[Start of section]
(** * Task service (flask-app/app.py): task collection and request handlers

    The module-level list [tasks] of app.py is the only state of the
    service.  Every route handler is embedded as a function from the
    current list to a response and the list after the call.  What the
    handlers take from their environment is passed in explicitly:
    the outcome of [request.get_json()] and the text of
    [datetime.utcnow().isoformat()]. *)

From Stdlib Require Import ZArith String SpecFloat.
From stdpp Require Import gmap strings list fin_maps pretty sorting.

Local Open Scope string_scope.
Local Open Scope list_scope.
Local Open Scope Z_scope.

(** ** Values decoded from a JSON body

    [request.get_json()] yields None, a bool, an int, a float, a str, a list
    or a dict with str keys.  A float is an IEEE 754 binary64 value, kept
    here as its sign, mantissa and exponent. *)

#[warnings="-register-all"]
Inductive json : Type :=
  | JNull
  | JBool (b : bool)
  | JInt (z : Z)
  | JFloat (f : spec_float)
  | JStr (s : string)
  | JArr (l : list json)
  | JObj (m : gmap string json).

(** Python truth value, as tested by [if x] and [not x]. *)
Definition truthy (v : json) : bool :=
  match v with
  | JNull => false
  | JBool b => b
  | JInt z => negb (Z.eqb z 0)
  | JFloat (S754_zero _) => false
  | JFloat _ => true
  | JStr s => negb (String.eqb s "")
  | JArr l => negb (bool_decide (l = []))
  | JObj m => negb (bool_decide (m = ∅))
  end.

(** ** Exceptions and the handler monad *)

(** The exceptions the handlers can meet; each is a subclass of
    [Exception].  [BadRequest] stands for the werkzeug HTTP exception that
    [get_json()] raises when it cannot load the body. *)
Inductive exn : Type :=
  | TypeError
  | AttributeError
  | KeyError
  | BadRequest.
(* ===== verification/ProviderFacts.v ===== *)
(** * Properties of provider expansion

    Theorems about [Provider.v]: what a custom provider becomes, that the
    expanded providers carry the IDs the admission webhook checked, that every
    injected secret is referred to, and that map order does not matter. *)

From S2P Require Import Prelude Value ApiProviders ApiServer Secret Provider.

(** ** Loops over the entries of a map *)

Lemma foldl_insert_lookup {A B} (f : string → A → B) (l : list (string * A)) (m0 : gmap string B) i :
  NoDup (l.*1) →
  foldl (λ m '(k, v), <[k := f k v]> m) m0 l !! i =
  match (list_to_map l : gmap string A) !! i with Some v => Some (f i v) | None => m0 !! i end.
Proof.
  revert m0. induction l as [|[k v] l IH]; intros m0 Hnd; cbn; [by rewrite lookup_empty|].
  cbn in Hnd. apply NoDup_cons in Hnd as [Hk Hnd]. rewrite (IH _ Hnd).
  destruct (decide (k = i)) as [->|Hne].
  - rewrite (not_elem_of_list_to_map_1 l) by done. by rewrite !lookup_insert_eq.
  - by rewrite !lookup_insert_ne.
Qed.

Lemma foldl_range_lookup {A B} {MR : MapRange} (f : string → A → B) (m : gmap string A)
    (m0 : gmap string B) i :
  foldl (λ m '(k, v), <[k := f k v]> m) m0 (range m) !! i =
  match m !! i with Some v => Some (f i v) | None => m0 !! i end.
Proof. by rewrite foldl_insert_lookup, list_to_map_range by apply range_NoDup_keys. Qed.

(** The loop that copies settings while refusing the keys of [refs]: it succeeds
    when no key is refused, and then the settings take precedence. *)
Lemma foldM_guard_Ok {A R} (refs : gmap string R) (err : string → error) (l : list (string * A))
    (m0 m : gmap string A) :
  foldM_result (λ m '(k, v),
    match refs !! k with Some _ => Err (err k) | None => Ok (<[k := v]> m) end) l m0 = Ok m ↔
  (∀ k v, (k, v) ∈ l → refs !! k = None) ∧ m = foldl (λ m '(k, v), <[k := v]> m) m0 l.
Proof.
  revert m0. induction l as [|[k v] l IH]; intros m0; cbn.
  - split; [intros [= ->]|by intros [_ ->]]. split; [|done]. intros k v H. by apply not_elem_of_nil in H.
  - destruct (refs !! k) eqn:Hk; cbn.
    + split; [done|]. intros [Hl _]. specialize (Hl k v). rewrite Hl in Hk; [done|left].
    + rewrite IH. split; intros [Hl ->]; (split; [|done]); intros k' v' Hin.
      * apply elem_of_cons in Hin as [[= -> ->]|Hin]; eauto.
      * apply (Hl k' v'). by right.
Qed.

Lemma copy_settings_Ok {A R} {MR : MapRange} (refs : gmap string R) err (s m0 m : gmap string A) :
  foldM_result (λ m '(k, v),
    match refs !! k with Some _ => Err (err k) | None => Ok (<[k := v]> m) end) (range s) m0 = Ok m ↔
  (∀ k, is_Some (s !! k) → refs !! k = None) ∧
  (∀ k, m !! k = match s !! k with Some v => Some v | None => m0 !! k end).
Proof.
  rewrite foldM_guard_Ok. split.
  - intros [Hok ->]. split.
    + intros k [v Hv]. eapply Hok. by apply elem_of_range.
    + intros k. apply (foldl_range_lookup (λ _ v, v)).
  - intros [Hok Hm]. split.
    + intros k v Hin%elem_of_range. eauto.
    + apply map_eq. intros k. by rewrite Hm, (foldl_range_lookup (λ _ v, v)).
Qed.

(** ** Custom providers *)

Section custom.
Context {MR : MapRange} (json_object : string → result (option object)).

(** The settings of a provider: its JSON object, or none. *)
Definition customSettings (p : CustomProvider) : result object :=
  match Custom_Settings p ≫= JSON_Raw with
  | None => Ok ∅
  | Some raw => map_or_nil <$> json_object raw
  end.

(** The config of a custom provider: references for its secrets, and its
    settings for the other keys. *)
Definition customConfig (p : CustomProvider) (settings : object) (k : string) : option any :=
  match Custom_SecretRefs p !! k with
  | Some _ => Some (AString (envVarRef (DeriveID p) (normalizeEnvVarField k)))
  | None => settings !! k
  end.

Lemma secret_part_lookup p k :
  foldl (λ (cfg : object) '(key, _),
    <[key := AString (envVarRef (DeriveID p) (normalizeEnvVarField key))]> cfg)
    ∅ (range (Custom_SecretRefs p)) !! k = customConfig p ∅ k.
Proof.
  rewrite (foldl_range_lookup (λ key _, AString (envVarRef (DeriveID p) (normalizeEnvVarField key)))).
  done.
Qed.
[End of section]
> Problem to solve:
Output all entries again exactly; no line may be altered.

> Exercise solution:
(** * Task service (flask-app/app.py): task collection and request handlers

    The module-level list [tasks] of app.py is the only state of the
    service.  Every route handler is embedded as a function from the
    current list to a response and the list after the call.  What the
    handlers take from their environment is passed in explicitly:
    the outcome of [request.get_json()] and the text of
    [datetime.utcnow().isoformat()]. *)

From Stdlib Require Import ZArith String SpecFloat.
From stdpp Require Import gmap strings list fin_maps pretty sorting.

Local Open Scope string_scope.
Local Open Scope list_scope.
Local Open Scope Z_scope.

(** ** Values decoded from a JSON body

    [request.get_json()] yields None, a bool, an int, a float, a str, a list
    or a dict with str keys.  A float is an IEEE 754 binary64 value, kept
    here as its sign, mantissa and exponent. *)

#[warnings="-register-all"]
Inductive json : Type :=
  | JNull
  | JBool (b : bool)
  | JInt (z : Z)
  | JFloat (f : spec_float)
  | JStr (s : string)
  | JArr (l : list json)
  | JObj (m : gmap string json).

(** Python truth value, as tested by [if x] and [not x]. *)
Definition truthy (v : json) : bool :=
  match v with
  | JNull => false
  | JBool b => b
  | JInt z => negb (Z.eqb z 0)
  | JFloat (S754_zero _) => false
  | JFloat _ => true
  | JStr s => negb (String.eqb s "")
  | JArr l => negb (bool_decide (l = []))
  | JObj m => negb (bool_decide (m = ∅))
  end.

(** ** Exceptions and the handler monad *)

(** The exceptions the handlers can meet; each is a subclass of
    [Exception].  [BadRequest] stands for the werkzeug HTTP exception that
    [get_json()] raises when it cannot load the body. *)
Inductive exn : Type :=
  | TypeError
  | AttributeError
  | KeyError
  | BadRequest.
(* ===== verification/ProviderFacts.v ===== *)
(** * Properties of provider expansion

    Theorems about [Provider.v]: what a custom provider becomes, that the
    expanded providers carry the IDs the admission webhook checked, that every
    injected secret is referred to, and that map order does not matter. *)

From S2P Require Import Prelude Value ApiProviders ApiServer Secret Provider.

(** ** Loops over the entries of a map *)

Lemma foldl_insert_lookup {A B} (f : string → A → B) (l : list (string * A)) (m0 : gmap string B) i :
  NoDup (l.*1) →
  foldl (λ m '(k, v), <[k := f k v]> m) m0 l !! i =
  match (list_to_map l : gmap string A) !! i with Some v => Some (f i v) | None => m0 !! i end.
Proof.
  revert m0. induction l as [|[k v] l IH]; intros m0 Hnd; cbn; [by rewrite lookup_empty|].
  cbn in Hnd. apply NoDup_cons in Hnd as [Hk Hnd]. rewrite (IH _ Hnd).
  destruct (decide (k = i)) as [->|Hne].
  - rewrite (not_elem_of_list_to_map_1 l) by done. by rewrite !lookup_insert_eq.
  - by rewrite !lookup_insert_ne.
Qed.

Lemma foldl_range_lookup {A B} {MR : MapRange} (f : string → A → B) (m : gmap string A)
    (m0 : gmap string B) i :
  foldl (λ m '(k, v), <[k := f k v]> m) m0 (range m) !! i =
  match m !! i with Some v => Some (f i v) | None => m0 !! i end.
Proof. by rewrite foldl_insert_lookup, list_to_map_range by apply range_NoDup_keys. Qed.

(** The loop that copies settings while refusing the keys of [refs]: it succeeds
    when no key is refused, and then the settings take precedence. *)
Lemma foldM_guard_Ok {A R} (refs : gmap string R) (err : string → error) (l : list (string * A))
    (m0 m : gmap string A) :
  foldM_result (λ m '(k, v),
    match refs !! k with Some _ => Err (err k) | None => Ok (<[k := v]> m) end) l m0 = Ok m ↔
  (∀ k v, (k, v) ∈ l → refs !! k = None) ∧ m = foldl (λ m '(k, v), <[k := v]> m) m0 l.
Proof.
  revert m0. induction l as [|[k v] l IH]; intros m0; cbn.
  - split; [intros [= ->]|by intros [_ ->]]. split; [|done]. intros k v H. by apply not_elem_of_nil in H.
  - destruct (refs !! k) eqn:Hk; cbn.
    + split; [done|]. intros [Hl _]. specialize (Hl k v). rewrite Hl in Hk; [done|left].
    + rewrite IH. split; intros [Hl ->]; (split; [|done]); intros k' v' Hin.
      * apply elem_of_cons in Hin as [[= -> ->]|Hin]; eauto.
      * apply (Hl k' v'). by right.
Qed.

Lemma copy_settings_Ok {A R} {MR : MapRange} (refs : gmap string R) err (s m0 m : gmap string A) :
  foldM_result (λ m '(k, v),
    match refs !! k with Some _ => Err (err k) | None => Ok (<[k := v]> m) end) (range s) m0 = Ok m ↔
  (∀ k, is_Some (s !! k) → refs !! k = None) ∧
  (∀ k, m !! k = match s !! k with Some v => Some v | None => m0 !! k end).
Proof.
  rewrite foldM_guard_Ok. split.
  - intros [Hok ->]. split.
    + intros k [v Hv]. eapply Hok. by apply elem_of_range.
    + intros k. apply (foldl_range_lookup (λ _ v, v)).
  - intros [Hok Hm]. split.
    + intros k v Hin%elem_of_range. eauto.
    + apply map_eq. intros k. by rewrite Hm, (foldl_range_lookup (λ _ v, v)).
Qed.

(** ** Custom providers *)

Section custom.
Context {MR : MapRange} (json_object : string → result (option object)).

(** The settings of a provider: its JSON object, or none. *)
Definition customSettings (p : CustomProvider) : result object :=
  match Custom_Settings p ≫= JSON_Raw with
  | None => Ok ∅
  | Some raw => map_or_nil <$> json_object raw
  end.

(** The config of a custom provider: references for its secrets, and its
    settings for the other keys. *)
Definition customConfig (p : CustomProvider) (settings : object) (k : string) : option any :=
  match Custom_SecretRefs p !! k with
  | Some _ => Some (AString (envVarRef (DeriveID p) (normalizeEnvVarField k)))
  | None => settings !! k
  end.

Lemma secret_part_lookup p k :
  foldl (λ (cfg : object) '(key, _),
    <[key := AString (envVarRef (DeriveID p) (normalizeEnvVarField key))]> cfg)
    ∅ (range (Custom_SecretRefs p)) !! k = customConfig p ∅ k.
Proof.
  rewrite (foldl_range_lookup (λ key _, AString (envVarRef (DeriveID p) (normalizeEnvVarField key)))).
  done.
Qed.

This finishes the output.